Exercise directions: Every line below between the line holding "Record Memory := mkMemory" and the line holding "(** A call that", inclusive, should be repeated exactly, and all other lines omitted.

Material for this task:
(** * Live classroom poll server: the session state machine of backend/server.js

    A shallow embedding of the socket handlers of [server.js] and of the
    [Student] schema, followed by the properties of the poll life cycle:
    one counted answer per respondent, behaviour under store failures,
    the close-time percentages, presence invariants.

    Modelling conventions.
    - Every handler runs to completion before the next event is taken: the
      development speaks about serial executions.  A call that the source
      does not await ([emitStudentListUpdate()]) and the [disconnect]
      handler triggered by [targetSocket.disconnect(true)] are run at their
      call site.
    - The durable store (MongoDB behind Mongoose) is a pair of collections.
      A store operation may throw; whether it does is read from an oracle:
      one tape of booleans for the reads ([find], [findOne]) and one for the
      writes ([save], [updateOne], [updateMany]), [true] meaning that the
      operation rejects.  A rejected operation stands for a failure of the
      store (lost connection, write error); it leaves the collection
      untouched.  An exhausted tape means success.
    - The validation Mongoose runs before a [save] is modelled apart from
      the oracle: a [Student] document that lacks one of the paths the
      schema declares [required] is refused before the store is contacted.
      [updateOne] and [updateMany] run no validators.
    - A timer is recorded with the delay Node arms: 1 ms when the requested
      delay is below 1 or above 2^31 - 1.
    - JavaScript numbers that hold counts are integers ([Z]); the
      percentages are computed in binary64 as the source does, on the
      executable IEEE 754 specification of the standard library.
    - Messages are well typed: ids and texts are strings, a poll id is an
      ObjectId.  An ObjectId is a natural number drawn from a counter; the
      comparison of [_id.toString()] with a received id is equality.
    - [console.log] and [console.warn] have no effect on the state and are
      left out; the chat relay ([sendMessage]) shares no state with the poll
      machine and is left out. *)

From Stdlib Require Import ZArith List Lia Bool String Ascii.
From Stdlib Require Import Floats.SpecFloat.
Import ListNotations.
Open Scope string_scope.
Open Scope list_scope.
Open Scope Z_scope.

Set Implicit Arguments.

(* ------------------------------------------------------------------ *)
(** * JavaScript numbers *)
(* ------------------------------------------------------------------ *)

Module Js.

(** binary64 *)
Definition prec : Z := 53.
Definition emax : Z := 1024.

Definition number := spec_float.

(** The double nearest to an integer (exact below 2^53). *)
Definition of_int (z : Z) : number :=
  match z with
  | Z0 => S754_zero false
  | Zpos _ => binary_normalize prec emax z 0 false
  | Zneg _ => binary_normalize prec emax z 0 true
  end.

Definition div (x y : number) : number := SFdiv prec emax x y.
Definition mul (x y : number) : number := SFmul prec emax x y.

(** [Math.round]: the integer nearest to [x], ties towards +infinity;
    NaN, the infinities and the zeros are returned as they are. *)
Definition Math_round (x : number) : number :=
  match x with
  | S754_finite s m e =>
      let n := if s then Z.neg m else Z.pos m in
      let r := if 0 <=? e then n * 2 ^ e
               else (2 * n + 2 ^ (- e)) / 2 ^ (1 - e) in
      if r =? 0 then S754_zero s else of_int r
  | _ => x
  end.

(** [Math.round((votes / totalVotes) * 100)], the expression of both the
    live update and the final results. *)
Definition percentage (votes totalVotes : Z) : number :=
  Math_round (mul (div (of_int votes) (of_int totalVotes)) (of_int 100)).

(** The value the expression is meant to produce: 100 * votes / totalVotes
    rounded to the nearest integer (ties upwards), in exact arithmetic. *)
Definition exact_percentage (votes totalVotes : Z) : Z :=
  (200 * votes + totalVotes) / (2 * totalVotes).

(** The same formula read as a JavaScript expression,
    [Math.round(100 * votes / totalVotes)]. *)
Definition rounded_ratio (votes totalVotes : Z) : number :=
  Math_round (div (mul (of_int 100) (of_int votes)) (of_int totalVotes)).

End Js.

(* ------------------------------------------------------------------ *)
(** * Documents *)
(* ------------------------------------------------------------------ *)

Definition ObjectId := nat.

(** models/Student.js *)
Record Student := mkStudent {
  socketId : option string;   (* current Socket.io id, null when offline *)
  studentId : string;         (* persistent id, unique *)
  name : string;
  lastSeen : Z;
  hasAnswered : bool;         (* for the current active poll *)
  kicked : bool
}.

Record PollOption := mkOption {
  text : string;
  isCorrect : bool;
  votes : Z
}.

Inductive PollStatus := active | completed.

(** Modelled from the spec: the Poll schema (models/Poll.js) is not among
    the sources.  The fields are the ones [server.js] reads and writes and
    the spec's data model lists: question, ordered options
    {text, isCorrect, votes}, duration in seconds, status in
    {active, completed}, start time, completion time (absent until closed),
    and the generated record id. *)
Record Poll := mkPoll {
  _id : ObjectId;
  question : string;
  options : list PollOption;
  duration : Z;
  status : PollStatus;
  startTime : Z;
  completedAt : option Z
}.

Definition status_eqb (a b : PollStatus) : bool :=
  match a, b with
  | active, active | completed, completed => true
  | _, _ => false
  end.

(** Payload of the [createPoll] message. *)
Record PollData := mkPollData {
  pd_question : string;
  pd_options : list (string * bool);   (* text, isCorrect *)
  pd_duration : Z
}.

(* ------------------------------------------------------------------ *)
(** * Outbound messages *)
(* ------------------------------------------------------------------ *)

(** An option as it appears in a payload; a field the object literal does
    not carry is [None]. *)
Record OptionView := mkOptionView {
  ov_text : string;
  ov_isCorrect : bool;
  ov_votes : option Z;
  ov_percentage : option Js.number
}.

Record PollView := mkPollView {
  pv_id : ObjectId;
  pv_question : string;
  pv_options : list OptionView;
  pv_duration : Z;
  pv_startTime : Z;
  pv_status : option PollStatus;
  pv_completedAt : option Z
}.

Record PollUpdate := mkPollUpdate {
  pu_poll : PollView;
  pu_totalVoters : option Z;
  pu_answeredCount : Z;
  pu_totalStudents : nat
}.

Record FinalResults := mkFinalResults {
  fr_poll : PollView;
  fr_totalVoters : Z
}.

Inductive Payload :=
| error (message : string)
| newPoll (poll : option PollView) (st : string)
| pollUpdate (u : PollUpdate)
| pollEnded (r : FinalResults)
| studentListUpdate (l : list Student)
| studentKicked_notice (message : string)
| studentKicked_ack (sid : string).

(** [socket.emit] addresses one connection, [io.emit] all of them. *)
Inductive Target := to_socket (sock : string) | to_all.

Definition Message := (Target * Payload)%type.

(** The error notices of the handlers. *)
Definition msg_mismatch := "Authentication mismatch for submitting answer.".
Definition msg_wrong_poll := "No active poll or wrong poll ID.".
Definition msg_already_answered :=
  "You have already answered this poll or are not a valid student.".
Definition msg_invalid_option := "Invalid answer option.".
Definition msg_submit_failed := "Failed to submit answer due to server error.".
Definition msg_already_active :=
  "A poll is already active. Please wait for it to complete or end it.".
Definition msg_create_failed := "Failed to create poll.".
Definition msg_join_failed := "Failed to join session.".
Definition msg_end_failed := "Failed to end poll.".
Definition msg_not_found := "Student not found.".
Definition msg_kick_failed := "Failed to kick student.".
Definition msg_kicked :=
  "You have been removed from this session by the teacher.".

(* ------------------------------------------------------------------ *)
(** * The world: store, process memory, connections *)
(* ------------------------------------------------------------------ *)

Record Store := mkStore {
  students : list Student;     (* in insertion order *)
  polls : list Poll
}.

(** The three module-level variables of server.js. *)
Record Memory := mkMemory {
  currentActivePoll : option Poll;
  pollTimer : option nat;
  answeredStudentsCount : Z
}.

Record Socket := mkSocket {
  sock_id : string;
  sock_studentId : option string     (* [socket.studentId] *)
}.

Record Runtime := mkRuntime {
  sockets : list Socket;             (* the connected sockets *)
  timers : list (nat * Z);           (* armed timeouts: handle, delay in ms *)
  nextTimer : nat;
  nextObjectId : nat
}.

Record World := mkWorld {
  store : Store;
  mem : Memory;
  rt : Runtime;
  emitted : list Message             (* oldest first *)
}.

Definition initial : World :=
  mkWorld (mkStore [] []) (mkMemory None None 0) (mkRuntime [] [] 0 0) [].

(** The failure oracle of one handler run. *)
Record Oracle := mkOracle {
  rd : list bool;
  wr : list bool
}.

Definition no_faults : Oracle := mkOracle [] [].

Record Env := mkEnv {
  world : World;
  oracle : Oracle
}.

(* ------------------------------------------------------------------ *)
(** * A state monad with JavaScript exceptions *)
(* ------------------------------------------------------------------ *)

Inductive Res (A : Type) := Ret (a : A) | Throw.
Arguments Throw {A}.

(** The state survives a throw: nothing is rolled back. *)
Definition M (A : Type) := Env -> Res A * Env.

Definition ret {A} (a : A) : M A := fun e => (Ret a, e).
Definition throw {A} : M A := fun e => (Throw, e).

Definition bind {A B} (m : M A) (f : A -> M B) : M B :=
  fun e => match m e with
           | (Ret a, e') => f a e'
           | (Throw, e') => (Throw, e')
           end.

(** [try { m } catch (error) { h }] *)
Definition try_catch {A} (m h : M A) : M A :=
  fun e => match m e with
           | (Throw, e') => h e'
           | r => r
           end.

(** A call that is not awaited: a rejection is not seen by the caller. *)
Definition detached (m : M unit) : M unit := try_catch m (ret tt).

Declare Scope js_scope.
Delimit Scope js_scope with js.
Notation "x <- m ;; k" := (bind m (fun x => k))
  (at level 61, m at next level, right associativity) : js_scope.
Notation "m ;; k" := (bind m (fun _ => k))
  (at level 61, right associativity) : js_scope.
Open Scope js_scope.

Definition get_world : M World := fun e => (Ret (world e), e).
Definition put_world (w : World) : M unit :=
  fun e => (Ret tt, mkEnv w (oracle e)).

Definition get_mem : M Memory := w <- get_world ;; ret (mem w).
Definition put_mem (m : Memory) : M unit :=
  w <- get_world ;; put_world (mkWorld (store w) m (rt w) (emitted w)).
Definition get_store : M Store := w <- get_world ;; ret (store w).
Definition put_store (s : Store) : M unit :=
  w <- get_world ;; put_world (mkWorld s (mem w) (rt w) (emitted w)).
Definition get_rt : M Runtime := w <- get_world ;; ret (rt w).
Definition put_rt (r : Runtime) : M unit :=
  w <- get_world ;; put_world (mkWorld (store w) (mem w) r (emitted w)).

Definition emit (t : Target) (p : Payload) : M unit :=
  w <- get_world ;;
  put_world (mkWorld (store w) (mem w) (rt w) (emitted w ++ [(t, p)])).

Definition next_fault (tape : list bool) : bool * list bool :=
  match tape with
  | [] => (false, [])
  | b :: tape' => (b, tape')
  end.

Definition store_read : M unit :=
  fun e =>
    let (b, t) := next_fault (rd (oracle e)) in
    let e' := mkEnv (world e) (mkOracle t (wr (oracle e))) in
    if b then (Throw, e') else (Ret tt, e').

Definition store_write : M unit :=
  fun e =>
    let (b, t) := next_fault (wr (oracle e)) in
    let e' := mkEnv (world e) (mkOracle (rd (oracle e)) t) in
    if b then (Throw, e') else (Ret tt, e').

(** The world a handler leaves, started in [w] under oracle [o]. *)
Definition exec {A} (m : M A) (w : World) (o : Oracle) : World :=
  world (snd (m (mkEnv w o))).

(* ------------------------------------------------------------------ *)
(** * Store operations (Mongoose) *)
(* ------------------------------------------------------------------ *)

Definition is_some {A} (o : option A) : bool :=
  match o with Some _ => true | None => false end.

Definition opt_string_eqb (a b : option string) : bool :=
  match a, b with
  | Some x, Some y => String.eqb x y
  | None, None => true
  | _, _ => false
  end.

Definition has_studentId (sid : string) (st : Student) : bool :=
  String.eqb (studentId st) sid.

(** [{ kicked: false, socketId: { $ne: null } }] *)
Definition connected_filter (st : Student) : bool :=
  negb (kicked st) && is_some (socketId st).

Definition set_hasAnswered (b : bool) (st : Student) : Student :=
  mkStudent (socketId st) (studentId st) (name st) (lastSeen st) b (kicked st).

Answer area:
Record Memory := mkMemory {
  currentActivePoll : option Poll;
  pollTimer : option nat;
  answeredStudentsCount : Z
}.

Record Socket := mkSocket {
  sock_id : string;
  sock_studentId : option string     (* [socket.studentId] *)
}.

Record Runtime := mkRuntime {
  sockets : list Socket;             (* the connected sockets *)
  timers : list (nat * Z);           (* armed timeouts: handle, delay in ms *)
  nextTimer : nat;
  nextObjectId : nat
}.

Record World := mkWorld {
  store : Store;
  mem : Memory;
  rt : Runtime;
  emitted : list Message             (* oldest first *)
}.

Definition initial : World :=
  mkWorld (mkStore [] []) (mkMemory None None 0) (mkRuntime [] [] 0 0) [].

(** The failure oracle of one handler run. *)
Record Oracle := mkOracle {
  rd : list bool;
  wr : list bool
}.

Definition no_faults : Oracle := mkOracle [] [].

Record Env := mkEnv {
  world : World;
  oracle : Oracle
}.

(* ------------------------------------------------------------------ *)
(** * A state monad with JavaScript exceptions *)
(* ------------------------------------------------------------------ *)

Inductive Res (A : Type) := Ret (a : A) | Throw.
Arguments Throw {A}.

(** The state survives a throw: nothing is rolled back. *)
Definition M (A : Type) := Env -> Res A * Env.

Definition ret {A} (a : A) : M A := fun e => (Ret a, e).
Definition throw {A} : M A := fun e => (Throw, e).

Definition bind {A B} (m : M A) (f : A -> M B) : M B :=
  fun e => match m e with
           | (Ret a, e') => f a e'
           | (Throw, e') => (Throw, e')
           end.

(** [try { m } catch (error) { h }] *)
Definition try_catch {A} (m h : M A) : M A :=
  fun e => match m e with
           | (Throw, e') => h e'
           | r => r
           end.

(** A call that is not awaited: a rejection is not seen by the caller. *)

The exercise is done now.